## What you are asked to do
When you reach the line that contains "Local Open Scope list_scope." in the data below, start reproducing lines exactly, and stop after the line that contains "match Byte.of_N (Z.to_N (x mod 256)) with".

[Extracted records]
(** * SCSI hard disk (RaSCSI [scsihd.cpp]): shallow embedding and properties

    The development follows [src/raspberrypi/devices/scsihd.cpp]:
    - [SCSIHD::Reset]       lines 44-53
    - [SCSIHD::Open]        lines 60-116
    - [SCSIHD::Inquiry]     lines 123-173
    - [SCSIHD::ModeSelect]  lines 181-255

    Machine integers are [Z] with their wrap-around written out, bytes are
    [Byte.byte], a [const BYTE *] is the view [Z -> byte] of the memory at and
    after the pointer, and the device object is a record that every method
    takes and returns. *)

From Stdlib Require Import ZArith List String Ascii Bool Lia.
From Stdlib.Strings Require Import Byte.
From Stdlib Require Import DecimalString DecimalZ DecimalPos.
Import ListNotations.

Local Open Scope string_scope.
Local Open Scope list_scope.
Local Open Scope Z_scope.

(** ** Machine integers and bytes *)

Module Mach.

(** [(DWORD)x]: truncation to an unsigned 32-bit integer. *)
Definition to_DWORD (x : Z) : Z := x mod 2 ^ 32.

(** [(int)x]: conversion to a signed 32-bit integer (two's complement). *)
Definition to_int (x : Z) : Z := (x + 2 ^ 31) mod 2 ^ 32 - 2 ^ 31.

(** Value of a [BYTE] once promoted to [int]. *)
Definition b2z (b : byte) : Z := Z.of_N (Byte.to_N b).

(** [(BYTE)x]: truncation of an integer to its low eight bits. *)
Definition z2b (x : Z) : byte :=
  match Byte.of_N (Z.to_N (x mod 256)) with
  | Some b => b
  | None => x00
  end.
==
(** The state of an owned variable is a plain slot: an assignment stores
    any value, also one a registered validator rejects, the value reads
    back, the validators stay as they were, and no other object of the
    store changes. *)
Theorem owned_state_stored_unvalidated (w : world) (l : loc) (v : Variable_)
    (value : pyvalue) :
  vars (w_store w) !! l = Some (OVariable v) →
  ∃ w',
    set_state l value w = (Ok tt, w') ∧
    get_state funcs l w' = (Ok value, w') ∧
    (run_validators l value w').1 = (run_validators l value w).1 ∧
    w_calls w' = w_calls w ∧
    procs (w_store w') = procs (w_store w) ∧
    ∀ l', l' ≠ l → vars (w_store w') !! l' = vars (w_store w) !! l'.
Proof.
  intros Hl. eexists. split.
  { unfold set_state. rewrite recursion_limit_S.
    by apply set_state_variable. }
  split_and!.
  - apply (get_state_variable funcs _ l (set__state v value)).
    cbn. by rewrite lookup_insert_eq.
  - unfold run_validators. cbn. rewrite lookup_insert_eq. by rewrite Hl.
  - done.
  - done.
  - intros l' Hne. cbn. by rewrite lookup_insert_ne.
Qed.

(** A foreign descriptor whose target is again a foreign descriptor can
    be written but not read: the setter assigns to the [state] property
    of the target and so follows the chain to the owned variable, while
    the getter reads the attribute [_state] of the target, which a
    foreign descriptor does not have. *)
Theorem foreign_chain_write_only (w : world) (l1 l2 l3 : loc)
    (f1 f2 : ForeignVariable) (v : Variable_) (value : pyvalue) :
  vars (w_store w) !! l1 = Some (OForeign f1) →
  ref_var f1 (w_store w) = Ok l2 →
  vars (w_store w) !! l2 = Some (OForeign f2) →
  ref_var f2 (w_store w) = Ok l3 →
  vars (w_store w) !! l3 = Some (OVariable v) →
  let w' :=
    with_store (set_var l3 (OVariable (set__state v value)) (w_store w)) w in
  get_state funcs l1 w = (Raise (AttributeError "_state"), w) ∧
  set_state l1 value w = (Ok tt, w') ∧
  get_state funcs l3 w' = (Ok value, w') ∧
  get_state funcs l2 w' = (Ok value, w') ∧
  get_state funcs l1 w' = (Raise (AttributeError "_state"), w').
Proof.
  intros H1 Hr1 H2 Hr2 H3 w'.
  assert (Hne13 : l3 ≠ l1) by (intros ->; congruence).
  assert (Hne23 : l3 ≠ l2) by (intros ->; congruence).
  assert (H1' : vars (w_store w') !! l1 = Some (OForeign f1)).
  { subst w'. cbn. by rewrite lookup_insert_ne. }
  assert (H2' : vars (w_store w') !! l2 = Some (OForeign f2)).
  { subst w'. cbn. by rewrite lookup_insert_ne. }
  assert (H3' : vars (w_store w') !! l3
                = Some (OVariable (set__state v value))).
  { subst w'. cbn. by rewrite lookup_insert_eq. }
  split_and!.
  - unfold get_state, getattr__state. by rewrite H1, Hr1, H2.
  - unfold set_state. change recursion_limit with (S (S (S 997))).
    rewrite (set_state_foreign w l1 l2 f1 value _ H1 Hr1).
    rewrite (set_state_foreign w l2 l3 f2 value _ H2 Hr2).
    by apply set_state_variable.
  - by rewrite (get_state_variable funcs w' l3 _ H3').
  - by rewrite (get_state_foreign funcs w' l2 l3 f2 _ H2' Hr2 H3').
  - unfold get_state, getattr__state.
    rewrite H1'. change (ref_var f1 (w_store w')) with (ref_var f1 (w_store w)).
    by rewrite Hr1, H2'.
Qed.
---
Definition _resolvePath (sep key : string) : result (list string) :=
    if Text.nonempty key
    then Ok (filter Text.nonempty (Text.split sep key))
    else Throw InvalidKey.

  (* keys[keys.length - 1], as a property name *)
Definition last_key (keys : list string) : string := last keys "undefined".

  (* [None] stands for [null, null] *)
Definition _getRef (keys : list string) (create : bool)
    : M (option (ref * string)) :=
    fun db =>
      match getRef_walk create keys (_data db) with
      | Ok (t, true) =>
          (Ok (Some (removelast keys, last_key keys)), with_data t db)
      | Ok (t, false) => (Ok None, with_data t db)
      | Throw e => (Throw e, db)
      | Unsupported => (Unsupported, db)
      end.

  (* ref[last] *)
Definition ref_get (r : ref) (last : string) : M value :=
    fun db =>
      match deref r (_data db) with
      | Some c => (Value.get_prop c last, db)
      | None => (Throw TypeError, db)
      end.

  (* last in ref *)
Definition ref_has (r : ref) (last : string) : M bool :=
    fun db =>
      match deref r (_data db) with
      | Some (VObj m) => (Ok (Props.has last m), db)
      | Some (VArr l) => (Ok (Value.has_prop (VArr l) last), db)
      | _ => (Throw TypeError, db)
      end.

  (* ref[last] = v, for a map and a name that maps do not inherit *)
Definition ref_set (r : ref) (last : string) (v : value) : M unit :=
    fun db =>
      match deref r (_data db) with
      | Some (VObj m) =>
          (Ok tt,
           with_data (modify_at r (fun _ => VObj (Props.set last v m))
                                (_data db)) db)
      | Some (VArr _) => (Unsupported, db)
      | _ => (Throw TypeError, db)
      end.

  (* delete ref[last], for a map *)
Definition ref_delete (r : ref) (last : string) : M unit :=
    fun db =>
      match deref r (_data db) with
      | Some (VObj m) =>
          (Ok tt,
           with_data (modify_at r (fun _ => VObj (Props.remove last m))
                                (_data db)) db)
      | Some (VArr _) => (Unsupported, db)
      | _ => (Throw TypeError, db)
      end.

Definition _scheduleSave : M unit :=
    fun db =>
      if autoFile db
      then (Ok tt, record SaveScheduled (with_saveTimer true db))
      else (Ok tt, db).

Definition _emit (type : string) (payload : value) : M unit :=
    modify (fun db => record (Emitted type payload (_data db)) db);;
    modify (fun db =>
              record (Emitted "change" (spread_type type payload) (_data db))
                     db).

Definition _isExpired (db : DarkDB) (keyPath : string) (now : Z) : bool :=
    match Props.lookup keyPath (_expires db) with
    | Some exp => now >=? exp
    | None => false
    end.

## Response to this exercise
Local Open Scope list_scope.
Local Open Scope Z_scope.

(** ** Machine integers and bytes *)

Module Mach.

(** [(DWORD)x]: truncation to an unsigned 32-bit integer. *)
Definition to_DWORD (x : Z) : Z := x mod 2 ^ 32.

(** [(int)x]: conversion to a signed 32-bit integer (two's complement). *)
Definition to_int (x : Z) : Z := (x + 2 ^ 31) mod 2 ^ 32 - 2 ^ 31.

(** Value of a [BYTE] once promoted to [int]. *)
Definition b2z (b : byte) : Z := Z.of_N (Byte.to_N b).

(** [(BYTE)x]: truncation of an integer to its low eight bits. *)
Definition z2b (x : Z) : byte :=
  match Byte.of_N (Z.to_N (x mod 256)) with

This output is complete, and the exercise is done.